Première leçon : les tueurs proviennent des banlieues des grandes cités françaises dont certaines sont devenues ces dernières années des zones de non droit où prolifèrent les trafics en tout genre. Ils appartiennent à une génération sacrifiée dont plus de la moitié ne travaille pas, n’est pas éduquée et sombre, pour survivre, dans la délinquance. Ils constituent une cible idéale pour les groupuscules fanatiques que les conflits en Afrique du nord, au Proche et au Moyen-Orient ont générés ces dernières années. Si la France et les pays qui l’entourent veulent lutter efficacement contre les dérives dont ils sont et seront de plus en plus victimes, ils doivent s’attaquer à la racine du mal et donc mettre en place un plan de rénovation des quartiers excentrés de leurs grandes cités qui redonne espoir aux jeunes qui s’y trouvent enfermés contre leur gré.

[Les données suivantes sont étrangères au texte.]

(** C2: a fresh model has every entry of [s] equal to [logit(1/V)] and
    induces the uniform distribution, every entry of [p] being [1/V]; for
    the 28 symbols of the vocabulary that is [1/28], and zero iterations of
    the loop leave that model as it is. *)
Theorem init_uniform :
  (forall V : nat,
      s (Unigram_init V) = repeat (logit1 (Fin (1 / INR V))) V /\
      normalize (map fsigmoid (s (Unigram_init V)))
      = repeat (Fin (1 / INR V)) V) /\
  (forall (opt_state : Type) (adam_init : opt_state)
          (adam_step : R -> opt_state -> colvec -> colvec -> opt_state * colvec)
          (autograd : colvec -> matrix -> colvec) (x : matrix),
      let st := snd (train adam_step autograd 0 x (env0 adam_init)) in
      model st = Unigram_init 28 /\
      normalize (map fsigmoid (s (model st)))
      = repeat (Fin (1 / 28)) 28).
Proof.
  split.
  - intros V. split; [apply Unigram_init_s|apply Unigram_init_p].
  - intros opt_state adam_init adam_step autograd x. cbn zeta.
    unfold train. cbn [seq for_each ret snd env0 model].
    rewrite length_vocabulary. split; [reflexivity|].
    rewrite Unigram_init_p, INR_IZR_INZ. reflexivity.
Qed.

(** ** The model's state across the loop *)

Lemma forward_ok (input : matrix) (self : Unigram) :
  length input = length (s self) ->
  forward input self
  = (Ok (loglik (s self) input, normalize (map fsigmoid (s self))), self).
Proof.
  intros Hlen. unfold forward, matmul_T, loglik.
  replace (length (sum_dim1 input) =?
           length (map flog (normalize (map fsigmoid (s self)))))%nat
    with true; [reflexivity|].
  symmetry. apply Nat.eqb_eq.
  unfold sum_dim1, normalize. rewrite !length_map. exact Hlen.
Qed.

Section LoopProperties.

Variable opt_state : Type.
Variable adam_init : opt_state.
Variable adam_step : R -> opt_state -> colvec -> colvec -> opt_state * colvec.
Variable autograd : colvec -> matrix -> colvec.

(** C10: [forward] leaves the model as it found it, whatever the batch
    and whether or not it raises; in the loop, calling the model, the
    backward pass, the gradient reset and the two appends keep [s], and
    [optimizer.step()] is the one statement that replaces it. *)
Theorem forward_keeps_parameters :
  (forall (input : matrix) (self : Unigram),
      snd (forward input self) = self) /\
  (forall (x : matrix) (i : nat) (v : num) (st : env opt_state),
      s (model (snd (call_model x st))) = s (model st) /\
      s (model (snd (backward autograd x st))) = s (model st) /\
      s (model (snd (optimizer_zero_grad st))) = s (model st) /\
      s (model (snd (list_loss_append i st))) = s (model st) /\
      s (model (snd (list_items_append v st))) = s (model st)) /\
  (forall (st : env opt_state) (g : colvec),
      s_grad (model st) = Some g ->
      s (model (snd (optimizer_step adam_step st)))
      = snd (adam_step learning_rate (optimizer st) (s (model st)) g)).
Proof.
  split; [reflexivity|]. split.
  - intros x i v st. repeat split.
    unfold call_model. cbn [forward].
    destruct (rbind _ _) as [[ll p']|e]; reflexivity.
  - intros st g Hg. unfold optimizer_step. rewrite Hg.
    destruct (adam_step _ _ _ _) as [o' s']. reflexivity.
Qed.

End LoopProperties.


(** ** The encoding matrix *)

Lemma resolve_lt (voc : list token) (tok : token) :
  voc <> [] -> (resolve voc tok < length voc)%nat.
Proof.
  intros Hne. apply length_nonempty in Hne. unfold resolve.
  destruct (index voc tok) as [i|e] eqn:Hidx; [|lia].
  exact (index_Ok_lt voc tok i Hidx).
Qed.

Lemma onehot_idx_resolve (voc : list token) (tok : token) :
  voc <> [] -> onehot_idx voc tok = Ok (Z.of_nat (resolve voc tok)).
Proof.
  intros Hne. apply length_nonempty in Hne. unfold onehot_idx, resolve.
  destruct (index voc tok) as [i|e] eqn:Hidx; [reflexivity|].
  destruct (index_Raise voc tok e Hidx) as [-> _].
  rewrite last_index_nat by exact Hne. reflexivity.
Qed.

Lemma length_unit_col (n k : nat) : length (unit_col n k) = n.
Proof. unfold unit_col. rewrite length_map. apply length_seq. Qed.

Lemma nth_unit_col (n k i : nat) :
  (i < n)%nat ->
  nth i (unit_col n k) NaN = if Nat.eqb i k then Fin 1 else Fin 0.
Proof.
  intros Hi. unfold unit_col.
  rewrite (nth_indep _ NaN (if Nat.eqb n k then Fin 1 else Fin 0))
    by (rewrite length_map, length_seq; exact Hi).
  rewrite (map_nth (fun j => if Nat.eqb j k then Fin 1 else Fin 0)).
  rewrite seq_nth by exact Hi. reflexivity.
Qed.

Lemma onehot_unit_col (voc : list token) (tok : token) :
  voc <> [] ->
  onehot voc tok = Ok (unit_col (length voc) (resolve voc tok)).
Proof.
  intros Hne. unfold onehot.
  rewrite onehot_idx_resolve by exact Hne. cbn [rbind].
  destruct (setitem_zeros (length voc) (resolve voc tok)
                          (resolve_lt voc tok Hne)) as (e & -> & Hlen & Hval).
  f_equal. apply nth_ext with (d := NaN) (d' := NaN).
  - rewrite length_unit_col. exact Hlen.
  - intros j Hj. rewrite Hlen in Hj.
    rewrite Hval, nth_unit_col by exact Hj. reflexivity.
Qed.

Lemma rmap_onehot (voc : list token) (toks : list token) :
  voc <> [] ->
  rmap (onehot voc) toks
  = Ok (map (fun tok => unit_col (length voc) (resolve voc tok)) toks).
Proof.
  intros Hne. induction toks as [|tok toks IH]; [reflexivity|].
  cbn [rmap map]. rewrite onehot_unit_col by exact Hne.
  cbn [rbind]. rewrite IH. reflexivity.
Qed.

Lemma hstack_unit_cols (voc : list token) (toks : list token) :
  toks <> [] ->
  hstack (map (fun tok => unit_col (length voc) (resolve voc tok)) toks)
  = Ok (encoding_matrix voc toks).
Proof.
  intros Hne. destruct toks as [|tok toks]; [congruence|].
  unfold hstack. cbn [map].
  replace (forallb _ _) with true.
  - rewrite length_unit_col. unfold encoding_matrix. apply f_equal.
    apply map_ext_in. intros i Hi. apply in_seq in Hi.
    change (map (fun c' => nth i c' NaN)
                (map (fun t => unit_col (length voc) (resolve voc t))
                     (tok :: toks))
            = map (fun t => if Nat.eqb i (resolve voc t) then Fin 1 else Fin 0)
                  (tok :: toks)).
    rewrite map_map. apply map_ext. intros t.
    apply nth_unit_col. lia.
  - symmetry. apply forallb_forall. intros c Hc.
    apply in_map_iff in Hc. destruct Hc as (t & <- & _).
    rewrite !length_unit_col. apply Nat.eqb_refl.
Qed.

Lemma length_encoding_matrix (voc toks : list token) :
  length (encoding_matrix voc toks) = length voc.
Proof.
  unfold encoding_matrix. rewrite length_map. apply length_seq.
Qed.

Lemma tokens_nonempty (text : string) :
  text <> EmptyString -> tokens text <> [].
Proof. destruct text; simpl; congruence. Qed.
(** * doppelganger.accuracy: a shallow embedding and its verified properties

    The module [doppelganger/accuracy.py] scores a synthesised population
    against survey microdata (PUMS) and published marginal totals.  This
    development embeds the class [Accuracy]: the loader ([from_data_dir],
    [from_csvs]), the comparison table ([_comparison_dataframe]), the three
    error statistics and the batch runner [run_pumas].

    Modelling choices, in the order of the source:
    - exceptions are values of [exn], computations that may raise live in
      the error monad [result];
    - numbers are abstract ([Number]): the code is written once and read at
      two instances, [xreal] (exact arithmetic on the extended reals) and
      [float] (IEEE binary64, what numpy computes with);
    - a pandas frame read from CSV is a list of column names and rows of
      cells, a cell being a text label or a number (NaN = missing);
    - the module is Python 2 code ([dict.keys()] is a fresh list, which
      [_comparison_dataframe] edits in place); dictionaries are [gmap]s,
      iterated in the order of [map_to_list], and the [OrderedDict]s are
      association lists in insertion order;
    - printing and logging do not influence any returned value and are left
      out. *)

From Stdlib Require Import String List ZArith Reals Lra Lia Floats.
From stdpp Require Import base option list gmap strings.
Import ListNotations.

Local Open Scope string_scope.
Local Open Scope list_scope.

(** ** Exceptions and the error monad *)

Inductive exn : Set :=
| KeyError | ValueError | AttributeError | TypeError
| AssertionError | IndexError | IOError | AccuracyException.

Inductive result (A : Type) : Type :=
| Ok (a : A)
| Raise (e : exn).
Arguments Ok {A} a.
Arguments Raise {A} e.

Definition bind {A B} (m : result A) (k : A -> result B) : result B :=
  match m with
  | Ok a => k a
  | Raise e => Raise e
  end.

Notation "'let!' x ':=' m 'in' k" := (bind m (fun x => k))
  (at level 10, x name, m at level 100, k at level 200).

(** [for x in xs: acc = step(acc, x)], leaving at the first exception. *)
Fixpoint for_each {A S} (step : S -> A -> result S) (xs : list A) (s : S)
  : result S :=
  match xs with
  | [] => Ok s
  | x :: rest => let! s' := step s x in for_each step rest s'
  end.

(** Elementwise evaluation of a list of computations, left to right. *)
Fixpoint sequence {A} (ms : list (result A)) : result (list A) :=
  match ms with
  | [] => Ok []
  | m :: rest => let! a := m in let! r := sequence rest in Ok (a :: r)
  end.

(** ** Numbers

    The arithmetic numpy and pandas apply to the columns.  [nan] is the
    missing value, [isnan] recognises it. *)

Class Number (num : Type) : Type := {
  nan : num;
  isnan : num -> bool;
  zero : num;
  of_nat : nat -> num;
  add : num -> num -> num;
  sub : num -> num -> num;
  mul : num -> num -> num;
  div : num -> num -> num;
  absolute : num -> num;
  sqroot : num -> num
}.

(** ** OrderedDict: an association list in insertion order *)

Section OrderedDict.
Context {K V : Type} (eqb : K -> K -> bool).

(** [d[k] = v]: replace in place when the key exists, else append. *)
Fixpoint od_set (k : K) (v : V) (d : list (K * V)) : list (K * V) :=
  match d with
  | [] => [(k, v)]
  | (k', v') :: rest =>
      if eqb k k' then (k', v) :: rest else (k', v') :: od_set k v rest
  end.

Fixpoint od_get (k : K) (d : list (K * V)) : option V :=
  match d with
  | [] => None
  | (k', v') :: rest => if eqb k k' then Some v' else od_get k rest
  end.

End OrderedDict.

Definition key : Type := string * string.

Definition key_eqb (a b : key) : bool :=
  String.eqb (fst a) (fst b) && String.eqb (snd a) (snd b).

(** ** Frames, series and tables over a number type *)

Section Frames.
Context {num : Type} `{Number num}.

(** A cell of a frame read from CSV. *)
Inductive cell : Type :=
| Txt (s : string)
| Num (x : num).

Record DataFrame : Type := {
  columns : list string;
  rows : list (list cell)
}.

Definition isnull (c : cell) : bool :=
  match c with
  | Txt _ => false
  | Num x => isnan x
  end.

Fixpoint position (name : string) (names : list string) : option nat :=
  match names with
  | [] => None
  | n :: rest =>
      if String.eqb name n then Some 0%nat
      else option_map S (position name rest)
  end.

(** The column at position [i]; a row too short has missing cells there. *)
Definition column_at (i : nat) (df : DataFrame) : list cell :=
  map (fun r => nth i r (Num nan)) (rows df).

(** [df[name]] *)
Definition getitem (df : DataFrame) (name : string) : result (list cell) :=
  match position name (columns df) with
  | Some i => Ok (column_at i df)
  | None => Raise KeyError
  end.

(** [df.name] *)
Definition getattr (df : DataFrame) (name : string) : result (list cell) :=
  match position name (columns df) with
  | Some i => Ok (column_at i df)
  | None => Raise AttributeError
  end.

(** [series == label], elementwise. *)
Definition eq_label (s : list cell) (label : string) : list bool :=
  map (fun c => match c with
                | Txt t => String.eqb t label
                | Num _ => false
                end) s.

Fixpoint keep {A} (mask : list bool) (xs : list A) : list A :=
  match mask, xs with
  | b :: mask', x :: xs' => if b then x :: keep mask' xs' else keep mask' xs'
  | _, _ => []
  end.

(** [df[mask]]: the rows where the mask holds. *)
Definition select (df : DataFrame) (mask : list bool) : DataFrame :=
  {| columns := columns df; rows := keep mask (rows df) |}.

(** [df.count()[0]]: [count] gives the number of non-missing cells of each
    column, and the integer subscript on a series labelled by column names
    is positional: the first column's count. *)
Definition count_0 (df : DataFrame) : result nat :=
  match columns df with
  | [] => Raise IndexError
  | _ :: _ =>
      Ok (length (List.filter (fun c => negb (isnull c)) (column_at 0 df)))
  end.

Deuxième leçon : le mode opératoire des tueurs est soigneusement calculé en fonction des crimes qu’ils s’apprêtent à commettre. Il montre que la guerre dite « asymétrique » où l’on voit de petits groupes bien entraînés et fortement armés mener des actions spectaculaires sans que les forces classiques des grandes puissances, police et gendarmerie mêlées, ne puissent rien faire pour les empêcher, va gagner en intensité dans les mois et les années à venir. Comme on l’a vu lors de la longue traque des meurtriers de la rédaction de « Charlie Hebdo », le déploiement d’unités lourdement armées que suivent pas à pas les caméras des grands médias audiovisuels n’a aucune chance de prévenir, ou de mettre fin à ces exactions. Il aggrave le mal au lieu de le combattre en lui donnant une publicité planétaire et ne peut qu’inciter les extrémistes à multiplier leurs actions.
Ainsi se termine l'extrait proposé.